Degas had painted over the original portrait using layers of lead-based paint, unknowingly initiating long-term chemical reactions. Over time, traces of lead reacted with oils and rose to the surface, leaving the painting tarnished by white blisters. If we can track the migration of lead within the painting and uncover more about how the process works, it might be possible to prevent it. A group of experts using spectroscopy beamline I18, are using chemical tomography to image the composition of paintings. They hope to learn exactly how the white blisters form and whether a chemical intervention could counteract the process and save these masterpieces.

Read more about 'Portrait of a Woman' here, or the team investigating the white lead deposits on Old Master paintings here.

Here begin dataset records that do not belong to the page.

(** The units an admitted request takes of the rate. *)
Definition admitted_units (a : option (QuotaRequest * bool)) : Z :=
  match a with Some (request, replayed) => sum_at (rate_key (qr_tenantId request)) rr_units k (due_rates replayed request) | None => 0 end.

(** What a sequence of calls admits in the window that starts at [W]. *)
Fixpoint admitted_in (W : Z) (ops : list QuotaOp) (s : QuotaStore) : Z :=
  match ops with
  | [] => 0
  | op :: ops => let '(a, s') := quota_step cfg op s in
                 (if window_of (qs_lastNow s') w =? W then admitted_units a else 0) + admitted_in W ops s'
  end.

(** The policy gives the rate one window, and never a limit above [L]. *)
Definition rate_policy (op : QuotaOp) : Prop :=
  match op with
  | OpReserve _ request => forall r, r ∈ qr_rateReservations request -> rate_key (qr_tenantId request) r = k -> rr_windowMs r = w /\ rr_limit r <= L
  | _ => True
  end.

Definition current (s : QuotaStore) : Z := window_of (qs_lastNow s) w.

Lemma current_bounds s : current s <= qs_lastNow s < current s + w.
Proof. unfold current, window_of. pose proof (Z.mod_pos_bound (qs_lastNow s) w Hw). pose proof (Z.div_mod (qs_lastNow s) w). lia. Qed.
Lemma current_mono s s' : qs_lastNow s <= qs_lastNow s' -> current s <= current s'.
Proof. intros. unfold current, window_of. apply Z.mul_le_mono_nonneg_r; [lia|]. apply Z.div_le_mono; lia. Qed.
Record rate_inv (s : QuotaStore) : Prop := {
  ri_keys : NoDup (map_keys (qs_rates s));
  ri_entry : forall e, map_get k (qs_rates s) = Some e ->
    ra_windowStartedAt e <= current s /\ ra_expiresAt e = ra_windowStartedAt e + w /\ 0 <= ra_used e <= L }.

Lemma used_bounds s W : rate_inv s -> 0 <= used_in k W s <= L.
Proof. intros [_ He]. unfold used_in. destruct (map_get k _) as [e|]; [|lia]. destruct (He e eq_refl) as (_ & _ & ?). destruct (_ =? _); lia. Qed.
Lemma used_future s W : rate_inv s -> current s < W -> used_in k W s = 0.
Proof. intros [_ He] ?. unfold used_in. destruct (map_get k _) as [e|]; [|done]. destruct (He e eq_refl) as (? & _). destruct (Z.eqb_spec (ra_windowStartedAt e) W); [lia|done]. Qed.

Lemma aged_inv s s' : rate_inv s -> aged s s' -> rate_inv s'.
Proof.
  intros [Hk He] [Ht Hk' Hr]. split; [done|]. intros e E. destruct (Hr k) as [E'|[E' _]]; [|congruence].
  destruct (He e) as (? & ? & ?); [congruence|]. pose proof (current_mono _ _ Ht). split_and!; lia.
Qed.
Lemma aged_used s s' W : rate_inv s -> aged s s' -> current s' <= W -> used_in k W s' = used_in k W s.
Proof.
  intros [Hk He] [Ht Hk' Hr] HW. unfold used_in. destruct (Hr k) as [->|(-> & e & Ee & Hx)]; [done|]. rewrite Ee.
  destruct (He e Ee) as (_ & E & _). pose proof (current_bounds s'). destruct (Z.eqb_spec (ra_windowStartedAt e) W); [lia|done].
Qed.

Lemma admitted_nonneg request replayed s s' : recorded request replayed s s' -> 0 <= admitted_units (Some (request, replayed)).
Proof.
  intros (s1 & es & _ & Ha & _). destruct (request_Ok _ _ _ _ Ha) as ((Hf & _) & _). apply sum_at_nonneg. intros r Hr%due_rates_In.
  rewrite Forall_forall in Hf. pose proof (rk_units _ (Hf r Hr)). lia.
Qed.

(** A recorded admission adds its units to the current window. *)
Lemma recorded_effect request replayed s s' : rate_inv s -> rate_policy (OpReserve None request) -> recorded request replayed s s' ->
  rate_inv s' /\ qs_lastNow s <= qs_lastNow s' /\
  forall W, current s' <= W ->
    used_in k W s + (if current s' =? W then admitted_units (Some (request, replayed)) else 0) <= used_in k W s'.
Proof.
  intros Hs Hp (s1 & es & H1 & Ha & Hes & Er & Et). pose proof (aged_inv _ _ Hs H1) as Hs1.
  destruct (request_Ok _ _ _ _ Ha) as ((Hf & Hn) & _).
  assert (Hf' : Forall rate_ok (due_rates replayed request)) by (apply Forall_forall; intros r Hr%due_rates_In; by eapply Forall_forall).
  assert (Hn' : NoDup (map (rate_key (qr_tenantId request)) (due_rates replayed request))) .
  { apply (keys_NoDup rr_keyHash (fun r => partition_of (qr_tenantId request) (rr_partition r))); [|by apply filter_NoDup_map].
    eapply Forall_impl; [exact Hf'|]. intros r Hr. apply Hr. }
  destruct (next_rates_Some _ _ _ _ _ Hf' Hes) as [Hk Hent]. assert (Ec : current s' = current s1) by (unfold current; by rewrite Et).
  cbn [admitted_units]. destruct (sum_at_cases _ rr_units k _ Hn') as [[Habs ->]|(r & Hin & Hrk & ->)].
  - assert (E : map_get k (qs_rates s') = map_get k (qs_rates s1)) by (rewrite Er; apply set_all_absent; by rewrite Hk).
    split_and!; [split|rewrite Et; apply H1|].
    + rewrite Er. apply set_all_keys, H1.
    + rewrite E, Ec. apply Hs1.
    + intros W HW. rewrite Ec in HW. pose proof (aged_used _ _ W Hs H1 HW) as Hu. unfold used_in in *. rewrite E, Hu. by destruct (_ =? _); lia.
  - destruct (Hp r (due_rates_In _ _ _ Hin) Hrk) as [Hrw Hrl]. destruct (Hent r Hin) as (e & He & Ew & Ex & Eu & El).
    rewrite Hrk, Hrw in *. fold (current s1) in *.
    assert (E : map_get k (qs_rates s') = Some e) by (rewrite Er; apply set_all_present; [by rewrite Hk|done]).
    pose proof (used_bounds s1 (current s1) Hs1) as Hb. assert (Hru : 1 <= rr_units r) by (eapply Forall_forall in Hf'; [apply Hf'|done]).
    split_and!; [split|rewrite Et; apply H1|].
    + rewrite Er. apply set_all_keys, H1.
    + rewrite E, Ec. intros ? [= <-]. split_and!; lia.
    + intros W HW. rewrite Ec in HW |- *. rewrite <- (aged_used _ _ W Hs H1 HW). unfold used_in at 2. rewrite E, Ew.
      destruct (Z.eqb_spec (current s1) W) as [<-|]; [lia|]. rewrite (used_future s1 W Hs1); lia.
Qed.

Lemma aged_effect s s' : rate_inv s -> aged s s' ->
  rate_inv s' /\ qs_lastNow s <= qs_lastNow s' /\ forall W, current s' <= W -> used_in k W s + (if current s' =? W then 0 else 0) <= used_in k W s'.
Proof.
  intros Hs H1. split_and!; [by eapply aged_inv|apply H1|]. intros W HW. rewrite (aged_used _ _ W Hs H1 HW). by destruct (_ =? _); lia.
Qed.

Silver alterations in medieval altarpieces

Altarpieces from the 15th century AD often have silver areas created by the application of a thin foil of metal. Treatises from the period describe the addition of small amounts of lead white to the drying oil to help its polymerisation and the drying process. Over time, the silver can blacken or disappear altogether, but the causes of degradation are not well understood, and this limits conservation efforts. A group of researchers used several analytical techniques to analyse samples, including µSR-FTIR for the glues, varnishes and binding media, and µSR-XRD to determine the alteration to the silver compounds.

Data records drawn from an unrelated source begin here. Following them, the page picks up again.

(* ===== verification/IdentityProps.v ===== *)
(** * Identities: theorems

    However the service is called, an account belongs to one subject, a subject to one
    principal, and each lists exactly what belongs to it. *)

From stdpp Require Import base tactics sets relations gmap numbers strings list.
From S2P Require Import Prelude Js Enums EventStore Service Trading Identity.
Local Open Scope string_scope.
Local Open Scope Z_scope.
Local Open Scope list_scope.

(** ** Maps with values listed by an owner *)

Lemma values_set_fresh {V} k (v : V) m : map_get k m = None -> map_values (map_set k v m) = map_values m ++ [v].
Proof. intros Hk. rewrite (map_keys_set_fresh _ _ _ Hk). unfold map_values. by rewrite fmap_app. Qed.

(** What is listed does not change when a value is replaced by one that looks the same. *)
Lemma listed_set {V B} (f : V -> B) (p : V -> bool) k (v w : V) m : map_get k m = Some w -> f v = f w -> p v = p w ->
  map f (List.filter p (map_values (map_set k v m))) = map f (List.filter p (map_values m)).
Proof.
  unfold map_values. induction m as [|[j x] m IH]; cbn [map_get map_set]; [done|]. destruct (String.eqb k j).
  - intros [= ->] Hf Hp. rewrite !fmap_cons. cbn [snd List.filter]. rewrite Hp. destruct (p w); cbn [map]; by rewrite ?Hf.
  - intros Hg Hf Hp. rewrite !fmap_cons. cbn [snd List.filter]. specialize (IH Hg Hf Hp). destruct (p x); cbn [map]; by rewrite IH.
Qed.
Lemma listed_app {V B} (f : V -> B) (p : V -> bool) l (v : V) :
  map f (List.filter p (l ++ [v])) = map f (List.filter p l) ++ (if p v then [f v] else []).
Proof. rewrite List.filter_app, map_app. cbn [List.filter]. by destruct (p v). Qed.

Lemma NoDup_map_same {V B} (f : V -> B) l (v w : V) : NoDup (map f l) -> v ∈ l -> w ∈ l -> f v = f w -> v = w.
Proof.
  induction l as [|x l IH]; [by intros _ ?%not_elem_of_nil|]. cbn [map]. intros [Hx Hl]%NoDup_cons Hv Hw E.
  apply elem_of_cons in Hv as [->|Hv], Hw as [->|Hw]; [done| | |by apply IH].
  - destruct Hx. rewrite E. apply list_elem_of_fmap. by exists w.
  - destruct Hx. rewrite <- E. apply list_elem_of_fmap. by exists v.
Qed.

(** ** The invariant *)

Definition subjects_of (principalId : string) (t : Identities) : list string :=
  map sb_subjectId (List.filter (fun s => String.eqb (sb_primaryPrincipalId s) principalId) (map_values (subjects t))).
Definition bindings_of (subjectId : string) (t : Identities) : list string :=
  map bd_accountBindingId (List.filter (fun b => String.eqb (bd_subjectId b) subjectId) (map_values (accountBindings t))).

(** What an operation may change of a subject. *)
Record subject_evolves (s s' : Subject) : Prop := {
  se_id : sb_subjectId s' = sb_subjectId s;
  se_hash : sb_subjectHash s' = sb_subjectHash s;
  se_type : sb_subjectType s' = sb_subjectType s;
  se_principal : sb_primaryPrincipalId s' = sb_primaryPrincipalId s;
  se_prototype : sb_prototypeOnly s' = sb_prototypeOnly s;
  se_accounts : sb_linkedAccountIds s `prefix_of` sb_linkedAccountIds s';
  se_status : rtc (steps SubjectTransitions) (sb_status s) (sb_status s') }.

#[export] Instance subject_evolves_preorder : PreOrder subject_evolves.
Proof.
  split.
  - intros s. by split.
  - intros a b c [] []. split; try congruence; by etrans.
Qed.

Record identities_evolve (t t' : Identities) : Prop := {
  ie_subjects : forall id s, map_get id (subjects t) = Some s -> exists s', map_get id (subjects t') = Some s' /\ subject_evolves s s';
  ie_bindings : forall id b, map_get id (accountBindings t) = Some b -> map_get id (accountBindings t') = Some b }.

#[export] Instance identities_evolve_preorder : PreOrder identities_evolve.
Proof.
  split.
  - intros t. split; [|done]. intros id s Hs. by exists s.
  - intros a b c [S1 B1] [S2 B2]. split; [|auto]. intros id s Hs. destruct (S1 id s Hs) as (s1 & Hs1 & E1). destruct (S2 id s1 Hs1) as (s2 & Hs2 & E2).
    exists s2. split; [done|by etrans].
Qed.

Section identities.
Context `{PlatformLaws} (cfg : IdentityConfig).

Record subject_ok (t : Identities) (s : Subject) : Prop := {
  so_owner : map_get (sb_primaryPrincipalId s) (principals t) <> None;
  so_type : sb_subjectType s ∈ enumValues SubjectType;
  so_human : sb_subjectType s = value SubjectType_HUMAN -> sb_prototypeOnly s = true;
  so_accounts : sb_linkedAccountIds s = bindings_of (sb_subjectId s) t;
  so_pending : sb_status s = SubjectStatus_PENDING -> sb_linkedAccountIds s = [] }.

Record IdentityInv (n : nat) (t : Identities) : Prop := {
  ii_subject_keys : NoDup (map_keys (subjects t));
  ii_binding_keys : NoDup (map_keys (accountBindings t));
  ii_principals : forall id p, map_get id (principals t) = Some p ->
    pr_principalId p = id /\ minted "principal" n id /\ pr_status p = PrincipalStatus_ACTIVE /\ pr_linkedSubjectIds p = subjects_of id t;
  ii_subjects : forall id s, map_get id (subjects t) = Some s -> sb_subjectId s = id /\ minted "subject" n id /\ subject_ok t s;
  ii_bindings : forall id b, map_get id (accountBindings t) = Some b ->
    bd_accountBindingId b = id /\ minted "account_binding" n id /\ bd_accountHash b = createAccountHash (bd_accountIdRef b) /\
    map_get (bd_subjectId b) (subjects t) <> None;
  ii_bound : forall b, b ∈ map_values (accountBindings t) -> map_get (bd_accountHash b) (accountHashToSubject t) = Some (bd_subjectId b);
  ii_once : NoDup (map bd_accountHash (map_values (accountBindings t))) }.

Lemma IdentityInv_empty n : IdentityInv n empty_identities.
Proof. split; try done; try constructor. by intros b ?%not_elem_of_nil. Qed.

Lemma IdentityInv_mono n m t : (n <= m)%nat -> IdentityInv n t -> IdentityInv m t.
Proof.
  intros Hle [Hk1 Hk2 Hp Hs Hb Hh Ho]. split; [done|done| | | |done|done].
  - intros id p Hg. destruct (Hp id p Hg) as (? & ? & ? & ?). split_and!; try done. by eapply minted_mono.
  - intros id s Hg. destruct (Hs id s Hg) as (? & ? & ?). split_and!; try done. by eapply minted_mono.
  - intros id b Hg. destruct (Hb id b Hg) as (? & ? & ? & ?). split_and!; try done. by eapply minted_mono.
Qed.

Abbreviation keeps := (keeps IdentityInv identities_evolve).
Abbreviation kept := (kept IdentityInv identities_evolve).

Ltac unchanged := apply (kept_same _ _ IdentityInv_mono); [assumption|cbn [fst]; grows].

(** Nothing belongs to what is not there. *)
Lemma listed_none {V} (f : V -> string) (p : V -> bool) (m : jsmap V) : NoDup (map_keys m) -> (forall id v, map_get id m = Some v -> p v = false) ->
  map f (List.filter p (map_values m)) = [].
Proof.
  intros Hn Hp. enough (E : List.filter p (map_values m) = []) by by rewrite E. assert (Hf : forall v, v ∈ map_values m -> p v = false).
  { intros v ([id w] & -> & Hin)%list_elem_of_fmap. by eapply Hp, elem_map_get. }
  clear Hp. induction (map_values m) as [|v l IH]; [done|]. cbn [List.filter]. rewrite (Hf v (list_elem_of_here _ _)). apply IH. intros w Hw. apply Hf. by right.
Qed.
Lemma no_subjects n t id : IdentityInv n t -> map_get id (principals t) = None -> subjects_of id t = [].
Proof.
  intros Hi Hn. apply listed_none; [apply Hi|]. intros sid s Hs. apply String.eqb_neq. intros <-. apply (ii_subjects _ _ Hi) in Hs as (_ & _ & Hs). by apply (so_owner _ _ Hs).
Qed.
Lemma no_bindings n t id : IdentityInv n t -> map_get id (subjects t) = None -> bindings_of id t = [].
Proof.
  intros Hi Hn. apply listed_none; [apply Hi|]. intros bid b Hb. apply String.eqb_neq. intros <-. apply (ii_bindings _ _ Hi) in Hb as (_ & _ & _ & Hb). done.
Qed.

(** An identifier that has not been minted names nothing. *)
Lemma fresh_in {V} (m : jsmap V) prefix n : (forall id v, map_get id m = Some v -> minted prefix n id) -> map_get (id_of prefix n) m = None.
Proof. intros Hm. destruct (map_get (id_of prefix n) m) as [v|] eqn:E; [|done]. by apply Hm, minted_fresh in E. Qed.

(** ** Principals *)

Lemma IdentityInv_principal n t p : IdentityInv n t -> pr_principalId p = id_of "principal" n -> pr_status p = PrincipalStatus_ACTIVE -> pr_linkedSubjectIds p = [] ->
  IdentityInv (S n) (put_principal p t) /\ identities_evolve t (put_principal p t).
Proof.
  intros Hi Hid Hst Hl. assert (Hf : map_get (pr_principalId p) (principals t) = None) by (rewrite Hid; apply fresh_in; intros id q Hq; by apply (ii_principals _ _ Hi) in Hq as (_ & ? & _)).
  pose proof (IdentityInv_mono n (S n) t ltac:(lia) Hi) as Hi'. split; [|split; [|done]; intros id s Hs; by exists s]. split; try apply Hi'.
  - intros id q. cbn [put_principal principals]. rewrite map_get_set. case_decide as E; [|apply Hi']. intros [= <-].
    split_and!; [done|rewrite <- E, Hid; apply minted_new|done|]. rewrite Hl. symmetry. apply (no_subjects n t id Hi). by rewrite <- E.
  - intros id s Hs. destruct (ii_subjects _ _ Hi' _ _ Hs) as (? & ? & []). split_and!; [done|done|]. split; try done. cbn [put_principal principals].
    rewrite map_get_set. by case_decide.
Qed.

Lemma createPrincipal_keeps i : keeps (createPrincipal i).
Proof.
  intros y t Hi. unfold createPrincipal. do 2 (svc_step; svc_step; [unchanged|]). svc_step. unfold newPrincipal.
  svc_step. svc_step. apply wp_now. intros now y1 Hu1 Hg1. cbv beta. svc_step. svc_step. apply wp_new_id. intros y2 Hu2 Hg2. svc_step.
  assert (Hi1 : IdentityInv (uuids y1) t) by (eapply IdentityInv_mono; [|done]; by apply gr_uuids).
  match goal with |- context [put_principal ?p] => destruct (IdentityInv_principal _ t p Hi1 eq_refl eq_refl eq_refl) as [Hn He] end.
  rewrite <- Hu2 in Hn. svc_steps; (eapply kept_step; [apply IdentityInv_mono|done| | |done]; grows).
Qed.

(** ** Subjects *)

Lemma IdentityInv_subject n t s p : IdentityInv n t -> sb_subjectId s = id_of "subject" n ->
  map_get (sb_primaryPrincipalId s) (principals t) = Some p -> sb_subjectType s ∈ enumValues SubjectType ->
  (sb_subjectType s = value SubjectType_HUMAN -> sb_prototypeOnly s = true) -> sb_linkedAccountIds s = [] ->
  let t' := put_principal (link_subject (sb_subjectId s) p) (put_subject s t) in IdentityInv (S n) t' /\ identities_evolve t t'.
Proof.
  intros Hi Hid Hp Hty Hh Hl t'. assert (Hf : map_get (sb_subjectId s) (subjects t) = None) by (rewrite Hid; apply fresh_in; intros id q Hq; by apply (ii_subjects _ _ Hi) in Hq as (_ & ? & _)).
  destruct (ii_principals _ _ Hi _ _ Hp) as (Hpid & _ & Hpst & Hpl). pose proof (IdentityInv_mono n (S n) t ltac:(lia) Hi) as Hi'.
  assert (Hv : map_values (subjects t') = map_values (subjects t) ++ [s]) by (by apply values_set_fresh).
  assert (Hs : forall id, subjects_of id t' = subjects_of id t ++ (if String.eqb (sb_primaryPrincipalId s) id then [sb_subjectId s] else [])).
  { intros id. unfold subjects_of. rewrite Hv. exact (listed_app sb_subjectId (fun x => String.eqb (sb_primaryPrincipalId x) id) _ s). }
  assert (Hpr : forall id, map_get id (principals t') = if decide (sb_primaryPrincipalId s = id) then Some (link_subject (sb_subjectId s) p) else map_get id (principals t)).
  { intros id. cbn [t' put_principal principals link_subject pr_principalId]. rewrite map_get_set, Hpid. done. }
  assert (Hget : forall id x, map_get id (subjects t) = Some x -> map_get id (subjects t') = Some x).
  { intros id x Hx. cbn [t' put_principal put_subject subjects]. rewrite map_get_set_ne; [done|]. intros E. rewrite E in Hf. congruence. }
  split; [|split; [|done]; intros id x Hx; exists x; split; [by apply Hget|done]]. split; try apply Hi'.
  - apply map_set_NoDup, Hi.
  - intros id q. rewrite Hpr, Hs. case_decide as E.
    + intros [= <-]. subst id. cbn [link_subject pr_principalId pr_status pr_linkedSubjectIds]. rewrite String.eqb_refl, Hpl.
      split_and!; [done| |done|done]. eapply minted_mono; [|apply (ii_principals _ _ Hi _ _ Hp)]. lia.
    + intros Hq. rewrite (proj2 (String.eqb_neq _ _) E), app_nil_r. by apply Hi'.
  - intros id x. cbn [t' put_principal put_subject subjects]. rewrite map_get_set. case_decide as E.
    + intros [= <-]. split_and!; [done|rewrite <- E, Hid; apply minted_new|]. split; try done.
      * rewrite Hpr. by rewrite decide_True.
      * rewrite Hl. symmetry. apply (no_bindings n t _ Hi Hf).
    + intros Hx. destruct (ii_subjects _ _ Hi' _ _ Hx) as (? & ? & []). split_and!; [done|done|]. split; try done. rewrite Hpr. by case_decide.
  - intros id b Hb. destruct (ii_bindings _ _ Hi' _ _ Hb) as (? & ? & ? & Hne). split_and!; try done. destruct (map_get (bd_subjectId b) (subjects t)) as [x|] eqn:E; [|done]. by rewrite (Hget _ _ E).
Qed.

Their results showed that the conservation state of the silver foil is directly related to contact with the atmosphere. A paint layer or a well-preserved resin coating preserves the silver foil in a good conservation state. Where the protective layer is damaged or absent, leaving the silver surface exposed to the atmosphere, the silver alteration products are all that is left.

Read more here.

And did you know?

 
On Venus, it snows lead. The greenhouse effect caused by the thick atmosphere on Venus means the surface temperatures of the planet reaches 462°C, making Venus the hottest planet in the Solar System. So we know that the layer of 'snow' at the very top of Venus' mountains isn't the frozen water with which we're familiar. In fact, those mountains are capped with two types of metal: galena and bismuthinite. It's so hot on the Venusian plains that reflective pyrite minerals are vaporised, producing a metallic mist. This mist condenses at higher altitudes, leaving shiny, metallic frost on the tops of the mountains.
 
It's quite apt that Venus, named after the Roman goddess of lead, should shine with the metal. The Ancient Romans were vast users of lead, turning it into everything from cookware, wine jugs and coins. Roman plumbing was a marvel of the ancient world, at least until they 'upgraded' to using lead pipes. Their infatuation with lead even caused them to use lead acetate as a sweetener, usually in wine. Ever since then, there has been a lingering suspicion that lead poisoning may have contributed to the demise of the Roman Empire, but that theory is disputed.